We’ve cooked hundreds of meals with bacon, but this was our first time using Pork Belly in a recipe at home. We followed the recipe from “Japan: The Cookbook” to the letter, and while we enjoyed the results, we also learned a few tips that will improve upon the original recipe.

Pork Belly with Green Beans

This was our first time using Pork Belly in a recipe at home, and although we followed the recipe from "Japan: The Cookbook" to the letter, we think there are better ways to cook the pork belly and we're planning to try them next time we make this dish.
Prep Time15 mins
Cook Time50 mins
Course: Main Course
Cuisine: Japanese
Keyword: dairy-free, green beans, pork belly, sugar-free, wheat-free, Whole Life Challenge
Servings: 6
Calories: 428kcal


  • 1 lb pork belly cut into 1-inch cubes
  • 1 1/4 lb fat green beans cut crosswise into 3/4-inch pieces
  • 2 tbsp fresh ginger finely chopped
  • 2 tbsp coconut aminos
  • 1 tbsp date paste
  • 1/3 cup sake
  • 1 tsp brown rice vinegar
  • 2/3 cup dashi


  • Add the pork belly cubes to a small saucepan and fill with just enough water to cover. Bring to a boil over high heat, reduce the heat to a simmer, cover, and cook the pork belly for 30 minutes.
  • Move the cooking liquid and pork belly cubes to a small bowl and set aside for 30 minutes to cool.
  • Blanch the green beans for 3 minutes in a medium pot of boiling water. Remove them and run them under cold water.
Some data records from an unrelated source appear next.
(** * Session sandbox manager of livebench/tools/productivity/code_execution_sandbox.py

    A shallow embedding of the Python module: Python [str] values are lists
    of Unicode code points, [bytes] are lists of bytes, the objects of the
    module are records, and every call that leaves the module (E2B SDK,
    [subprocess], [requests], the file system, the environment) is answered
    by an environment record and written to a trace of calls.  What
    [print] writes is left out; so are the exceptions that do not derive
    from [Exception]. *)

From Stdlib Require Import NArith ZArith String Ascii Bool Lia List.
From Stdlib.Strings Require Import Byte.
From Stdlib Require Import DecimalString.
Import ListNotations.

(* ================================================================= *)
(** ** Python strings *)

(** A Python [str] is a sequence of code points. *)
Definition str := list N.

(** A Python [bytes] object. *)
Definition bytes := list byte.

(** A literal of the source, written as a Rocq string of ASCII characters. *)
Fixpoint py (s : string) : str :=
  match s with
  | EmptyString => []
  | String a r => N_of_ascii a :: py r
  end.

Definition str_eqb (a b : str) : bool :=
  if list_eq_dec N.eq_dec a b then true else false.

(** [Py_UNICODE_ISSPACE]: the code points [str.isspace], [str.strip] and the
    class [\s] of [re] (on [str] patterns) call whitespace. *)
Definition is_space (c : N) : bool :=
  ((9 <=? c) && (c <=? 13) || (28 <=? c) && (c <=? 32)
   || (c =? 133) || (c =? 160) || (c =? 5760)
   || (8192 <=? c) && (c <=? 8202)
   || (c =? 8232) || (c =? 8233) || (c =? 8239) || (c =? 8287)
   || (c =? 12288))%N.

Fixpoint take_while (f : N -> bool) (s : str) : str :=
  match s with
  | c :: r => if f c then c :: take_while f r else []
  | [] => []
  end.

Fixpoint drop_while (f : N -> bool) (s : str) : str :=
  match s with
  | c :: r => if f c then drop_while f r else s
  | [] => []
  end.

(** [a.startswith(b)] *)
Fixpoint startswith (s p : str) {struct p} : bool :=
  match p, s with
  | [], _ => true
  | c :: p', d :: s' => (c =? d)%N && startswith s' p'
  | _ :: _, [] => false
  end.
(** * Three-body simulation: the RK4 integrator core of [simulation.ts]

    A shallow embedding of the physics core of [src/simulation.ts]
    ([Vec2], [Body], [Simulation.getDerivatives], [Simulation.integrate],
    the fixed presets of [loadScenario]) together with the properties the
    specification states about it, and of the shell around the core (the
    coordinate changes, the mouse slingshot, the buttons, [loadScenario],
    [loop] and the constructor) with the invariants of a running session.

    JavaScript numbers are kept abstract: the program is written once over
    an interface [JsNum] of the arithmetic it uses ([+ - * /], [Math.sqrt],
    [Math.pow], [>], decimal literals).  Everything that only depends on
    the shape of the computation (layout of the state vector, the loops,
    the trails, what the stepper reads) is proved for every instance of
    that interface.  Three instances follow.  Binary64, on the primitive
    floats, is the arithmetic the program runs in: what the program does
    at a given input is evaluated there, and the sign symmetries of the
    IEEE operations are proved from their specification.  The real
    numbers [R], and [xreal], the reals extended with Infinity and NaN,
    are exact: they carry the laws of arithmetic (momentum, the centre of
    mass, bounds) and say nothing of rounding or overflow.  On finite data
    the two exact instances agree ([integrate_Fin]).

    Layout: the program; the vocabulary of the specification; the number
    types and concrete simulations; then the lemmas and theorems. *)

From Stdlib Require Import Floats QArith Reals Lra String.
From stdpp Require Import base list.
(** C9. Whenever the viewer step is confirmed, or runs in automatic mode, it
    registers one callback on the [devtools:customTabs] hook, and what that
    callback adds to the developer tools is one panel, an iframe whose
    source is [http://localhost:5555/]. *)
Theorem viewer_panel_points_to_studio
    (opts : PrismaNuxt.options.t) (host : Host) (s : state) :
  PrismaNuxt.options.autoSetupPrisma opts = true
  ∨ prompts_answer host "installStudio" = Some true →
  let s' := after (PrismaNuxt.promptInstallStudio opts host) s in
  st_fs s' = st_fs s
  ∧ st_hooks s'
    = st_hooks s ++ [("devtools:customTabs", PrismaNuxt.pushStudioTab)]
  ∧ (∀ tabs,
       callHook "devtools:customTabs" s' tabs
       = callHook "devtools:customTabs" s tabs ++ [PrismaNuxt.studioTab])
  ∧ view_type (tab_view PrismaNuxt.studioTab) = "iframe"
  ∧ view_src (tab_view PrismaNuxt.studioTab) = "http://localhost:5555/".
Proof.
  intros Hrun s'.
  assert (Hs' : s' = State (st_fs s)
                  (st_hooks s
                   ++ [("devtools:customTabs", PrismaNuxt.pushStudioTab)])).
  { subst s'. unfold PrismaNuxt.promptInstallStudio.
    destruct (PrismaNuxt.options.autoSetupPrisma opts) eqn:Hauto.
    - rewrite seq_state by apply installStudio_returns.
      by rewrite installStudio_state.
    - destruct Hrun as [? | Hyes]; [done |].
      unfold after at 1. rewrite bind_prompts, Hyes. simpl.
      assert (Htry :
        ∀ s0, try_catch (PrismaNuxt.installStudio opts host)
                (λ e, error (describe e)) s0
              = PrismaNuxt.installStudio opts host s0).
      { intros s0. unfold try_catch.
        destruct (installStudio_sound opts host s0)
          as ([] & s1 & t1 & -> & _). done. }
      rewrite seq_state by (rewrite Htry; apply installStudio_returns).
      unfold after at 2. rewrite Htry.
      fold (after (PrismaNuxt.installStudio opts host) s).
      by rewrite installStudio_state. }
  rewrite Hs'. simpl. repeat split.
  intros tabs.
  by rewrite (callHook_snoc _ s _ PrismaNuxt.pushStudioTab).
Qed.

Lemma viewer_panel_points_to_studio_witness :
  let opts := with_flags false false in
  let host := willing_host (Some "dev") in
  let s' := after (PrismaNuxt.promptInstallStudio opts host) fresh_project in
  prompts_answer host "installStudio" = Some true
  ∧ callHook "devtools:customTabs" s' [] = [PrismaNuxt.studioTab]
  ∧ view_src (tab_view PrismaNuxt.studioTab) = "http://localhost:5555/".
Proof.
  intros opts host s'. split; [reflexivity |].
  destruct (viewer_panel_points_to_studio opts host fresh_project
              (or_intror eq_refl)) as (_ & _ & Hcall & _ & Hsrc).
  split; [| exact Hsrc]. exact (Hcall []).
Defined.

(** When the viewer is declined, nothing is registered. *)
Lemma declined_viewer_registers_nothing opts host s :
  PrismaNuxt.options.autoSetupPrisma opts = false →
  prompts_answer host "installStudio" ≠ Some true →
  after (PrismaNuxt.promptInstallStudio opts host) s = s.
Proof.
  intros Hauto Hno. unfold PrismaNuxt.promptInstallStudio. rewrite Hauto.
  unfold after. rewrite bind_prompts.
  by rewrite bool_decide_eq_false_2.
Qed.

(** ** Governing flags *)

(** C6. A step whose governing flag is off performs no action: each of the
    eight gated functions then returns at once, with no command run, nothing
    written and the state untouched; and in a whole run, every gated action
    that occurs has its flag on. *)
Theorem disabled_step_does_nothing
    (opts : PrismaNuxt.options.t) (host : Host) (s : state) :
  (PrismaNuxt.options.installCli opts = false →
   PrismaNuxt.installCli opts host s = (Return tt, s, []))
  ∧ (PrismaNuxt.options.initPrisma opts = false →
     PrismaNuxt.initPrisma opts host s = (Return tt, s, []))
  ∧ (PrismaNuxt.options.writeToSchema opts = false →
     PrismaNuxt.writeToSchema opts host s = (Return tt, s, []))
  ∧ (PrismaNuxt.options.formatSchema opts = false →
     PrismaNuxt.formatSchema opts host s = (Return tt, s, []))
  ∧ (PrismaNuxt.options.runMigration opts = false →
     PrismaNuxt.runMigration opts host s = (Return tt, s, []))
  ∧ (PrismaNuxt.options.installClient opts = false →
     PrismaNuxt.generateClient opts host s = (Return tt, s, []))
  ∧ (PrismaNuxt.options.generateClient opts = false →
     PrismaNuxt.generateClient opts host s = (Return tt, s, []))
  ∧ (PrismaNuxt.options.installStudio opts = false →
     PrismaNuxt.installStudio opts host s = (Return tt, s, []))
  ∧ Forall (governed opts host)
      (does (PrismaNuxt.setupPrismaORM opts host) s).
Proof.
  repeat split;
    try (intros H;
         unfold PrismaNuxt.installCli, PrismaNuxt.initPrisma,
           PrismaNuxt.writeToSchema, PrismaNuxt.formatSchema,
           PrismaNuxt.runMigration, PrismaNuxt.generateClient,
           PrismaNuxt.installStudio;
         rewrite H, ?andb_false_r; reflexivity).
  destruct (tpost_does _ _ s (setupPrismaORM_sound opts host)) as [_ H].
  eapply Forall_impl; [exact H |]. by intros e [He _].
Qed.

Lemma disabled_step_does_nothing_witness :
  let host := willing_host (Some "dev") in
  PrismaNuxt.installCli all_off host fresh_project
  = (Return tt, fresh_project, [])
  ∧ PrismaNuxt.initPrisma all_off host fresh_project
    = (Return tt, fresh_project, [])
  ∧ PrismaNuxt.writeToSchema all_off host fresh_project
    = (Return tt, fresh_project, [])
  ∧ PrismaNuxt.formatSchema all_off host fresh_project
    = (Return tt, fresh_project, [])
  ∧ PrismaNuxt.runMigration all_off host fresh_project
    = (Return tt, fresh_project, [])
  ∧ PrismaNuxt.generateClient all_off host fresh_project
    = (Return tt, fresh_project, [])
  ∧ PrismaNuxt.installStudio all_off host fresh_project
    = (Return tt, fresh_project, []).
Proof.
  intros host.
  destruct (disabled_step_does_nothing all_off host fresh_project)
    as (H1 & H2 & H3 & H4 & H5 & H6 & _ & H8 & _).
  exact (conj (H1 eq_refl) (conj (H2 eq_refl) (conj (H3 eq_refl)
           (conj (H4 eq_refl) (conj (H5 eq_refl) (conj (H6 eq_refl)
              (H8 eq_refl))))))).
Defined.

(** With every flag off, an interactive run in which the user confirms
    everything still detects the CLI, asks, and registers the panel, but
    installs, writes and launches nothing beyond the accessor file. *)
Example all_flags_off :
  let t :=
    does (PrismaNuxt.setupPrismaORM all_off (willing_host (Some "dev")))
      fresh_project in
  filter (λ e, is_command e = true) t
  = [Execa "prisma" ["version"] ["app"] true]
  ∧ steps t = [1; 2; 5; 6; 7; 7; 8; 8].
Proof. vm_compute. by split. Qed.

(** ** The client step *)

(** C10. Installing and generating the client are one step behind the
    conjunction of two flags: in every run, a client command ([npm install
    @prisma/client] or [npx prisma generate]) occurs only if [installClient]
    and [generateClient] are both on, and with either of them off the step
    returns at once without running anything. *)
Theorem client_step_needs_both_flags
    (opts : PrismaNuxt.options.t) (host : Host) (s : state) :
  Forall (λ e, is_client_command e = true →
               PrismaNuxt.options.installClient opts = true
               ∧ PrismaNuxt.options.generateClient opts = true)
    (does (PrismaNuxt.setupPrismaORM opts host) s)
  ∧ (PrismaNuxt.options.installClient opts = false
     ∨ PrismaNuxt.options.generateClient opts = false →
     PrismaNuxt.generateClient opts host s = (Return tt, s, [])
     ∧ never is_client_command
         (does (PrismaNuxt.setupPrismaORM opts host) s)).
Proof.
  assert (Hall :
    Forall (λ e, is_client_command e = true →
                 PrismaNuxt.options.installClient opts = true
                 ∧ PrismaNuxt.options.generateClient opts = true)
      (does (PrismaNuxt.setupPrismaORM opts host) s)).
  { destruct (tpost_does _ _ s (setupPrismaORM_sound opts host)) as [_ H].
    eapply Forall_impl; [exact H |].
    intros e [(_ & _ & _ & _ & _ & He & _) _] Hc. apply He.
    unfold is_client_command in Hc. apply orb_true_iff in Hc.
    destruct Hc as [Hc | Hc]; rewrite Hc; auto. }
  split; [exact Hall |]. intros Hoff. split.
  - unfold PrismaNuxt.generateClient.
    destruct Hoff as [-> | ->]; by rewrite ?andb_false_r.
  - eapply Forall_impl; [exact Hall |]. simpl. intros e He.
    destruct (is_client_command e); [| done].
    destruct (He eq_refl) as [H1 H2]. destruct Hoff; congruence.
Qed.

Lemma client_step_needs_both_flags_witness :
  let opts :=
    PrismaNuxt.options.Build None [] "colorless" true true true true true
      true false true false true in
  let host := willing_host (Some "dev") in
  PrismaNuxt.options.generateClient opts = false
  ∧ PrismaNuxt.generateClient opts host fresh_project
    = (Return tt, fresh_project, [])
  ∧ never is_client_command
      (does (PrismaNuxt.setupPrismaORM opts host) fresh_project).
Proof.
  intros opts host. split; [reflexivity |].
  destruct (client_step_needs_both_flags opts host fresh_project) as [_ H].
  apply H. right. reflexivity.
Defined.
Set aside.
  • Drain the pork belly and add it, along with the dashi, sake, coconut aminos, date paste, and ginger to a medium pot over medium-high heat. Cover and bring to a simmer for 10-15 minutes, or until the liquids have reduced by more than half.
  • Stir in the green beans and vinegar, and cook for another 1-2 minutes, covered. Serve over Japanese rice and enjoy!


This recipe fell short for us because the pork belly was neither melt-in-your-moth or crispy. We decided to try a new technique with our leftovers – we pulled out the pork belly cubes and pan-fried them over medium-high heat. The outside turned deep brown and crisped up, and the end result was definitely more pleasing than the original. 
Dashi is a Japanese soup stock. We prepared our own using dried kelp (Kombu) and dried bonito flakes (Katsuobushi), but you can easily purchase a pre-made powder and mix it with water.